The entries below hold a line with "intros Hl Hf" and a line with "Definition demo_ring (blks". Return those lines and all that lie between them, exactly and only.
.....
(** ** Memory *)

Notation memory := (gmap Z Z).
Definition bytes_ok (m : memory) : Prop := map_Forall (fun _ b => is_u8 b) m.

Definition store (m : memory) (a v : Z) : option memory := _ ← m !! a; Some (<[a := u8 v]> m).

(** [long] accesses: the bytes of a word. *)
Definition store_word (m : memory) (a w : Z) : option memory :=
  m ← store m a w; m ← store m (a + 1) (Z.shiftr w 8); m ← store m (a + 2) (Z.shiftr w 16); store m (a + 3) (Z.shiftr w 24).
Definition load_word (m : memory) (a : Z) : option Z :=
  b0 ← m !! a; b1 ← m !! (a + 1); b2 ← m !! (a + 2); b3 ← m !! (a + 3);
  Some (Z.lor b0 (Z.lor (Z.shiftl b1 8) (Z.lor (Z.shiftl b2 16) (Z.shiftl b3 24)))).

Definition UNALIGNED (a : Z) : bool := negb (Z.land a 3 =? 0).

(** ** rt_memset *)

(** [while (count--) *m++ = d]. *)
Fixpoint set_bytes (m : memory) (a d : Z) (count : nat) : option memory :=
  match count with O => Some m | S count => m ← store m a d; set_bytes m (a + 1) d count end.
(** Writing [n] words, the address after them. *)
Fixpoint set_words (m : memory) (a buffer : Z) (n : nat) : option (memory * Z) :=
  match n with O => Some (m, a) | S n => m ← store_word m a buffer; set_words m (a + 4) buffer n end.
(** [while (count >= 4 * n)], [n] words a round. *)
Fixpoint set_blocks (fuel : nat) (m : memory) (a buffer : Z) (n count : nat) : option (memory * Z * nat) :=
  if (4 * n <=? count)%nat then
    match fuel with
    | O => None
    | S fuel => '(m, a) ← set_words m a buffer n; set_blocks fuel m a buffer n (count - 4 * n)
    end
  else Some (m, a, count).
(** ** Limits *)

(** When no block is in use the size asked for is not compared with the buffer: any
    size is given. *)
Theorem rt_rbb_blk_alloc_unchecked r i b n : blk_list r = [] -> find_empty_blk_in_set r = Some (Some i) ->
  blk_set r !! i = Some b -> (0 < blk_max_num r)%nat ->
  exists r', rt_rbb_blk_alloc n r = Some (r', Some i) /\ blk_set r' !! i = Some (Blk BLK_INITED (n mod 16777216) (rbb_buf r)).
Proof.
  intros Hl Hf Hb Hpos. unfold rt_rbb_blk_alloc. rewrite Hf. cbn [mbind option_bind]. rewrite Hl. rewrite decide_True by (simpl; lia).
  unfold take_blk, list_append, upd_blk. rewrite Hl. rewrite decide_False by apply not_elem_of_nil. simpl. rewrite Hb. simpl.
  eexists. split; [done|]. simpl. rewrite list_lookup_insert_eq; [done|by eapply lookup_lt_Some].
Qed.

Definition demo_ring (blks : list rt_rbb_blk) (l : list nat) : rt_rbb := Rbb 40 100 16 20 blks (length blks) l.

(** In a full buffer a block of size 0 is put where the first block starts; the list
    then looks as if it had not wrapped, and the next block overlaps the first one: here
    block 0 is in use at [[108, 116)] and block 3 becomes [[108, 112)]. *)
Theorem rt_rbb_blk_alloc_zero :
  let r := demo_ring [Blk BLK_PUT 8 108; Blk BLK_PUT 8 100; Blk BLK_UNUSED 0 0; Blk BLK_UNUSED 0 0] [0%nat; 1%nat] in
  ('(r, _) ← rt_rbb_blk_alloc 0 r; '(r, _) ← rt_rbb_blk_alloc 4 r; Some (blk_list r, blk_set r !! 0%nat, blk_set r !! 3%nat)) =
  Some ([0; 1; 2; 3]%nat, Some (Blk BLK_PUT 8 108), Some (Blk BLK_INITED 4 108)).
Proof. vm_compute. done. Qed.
.....
— Response area —
  intros Hl Hf Hb Hpos. unfold rt_rbb_blk_alloc. rewrite Hf. cbn [mbind option_bind]. rewrite Hl. rewrite decide_True by (simpl; lia).
  unfold take_blk, list_append, upd_blk. rewrite Hl. rewrite decide_False by apply not_elem_of_nil. simpl. rewrite Hb. simpl.
  eexists. split; [done|]. simpl. rewrite list_lookup_insert_eq; [done|by eapply lookup_lt_Some].
Qed.

Definition demo_ring (blks : list rt_rbb_blk) (l : list nat) : rt_rbb := Rbb 40 100 16 20 blks (length blks) l.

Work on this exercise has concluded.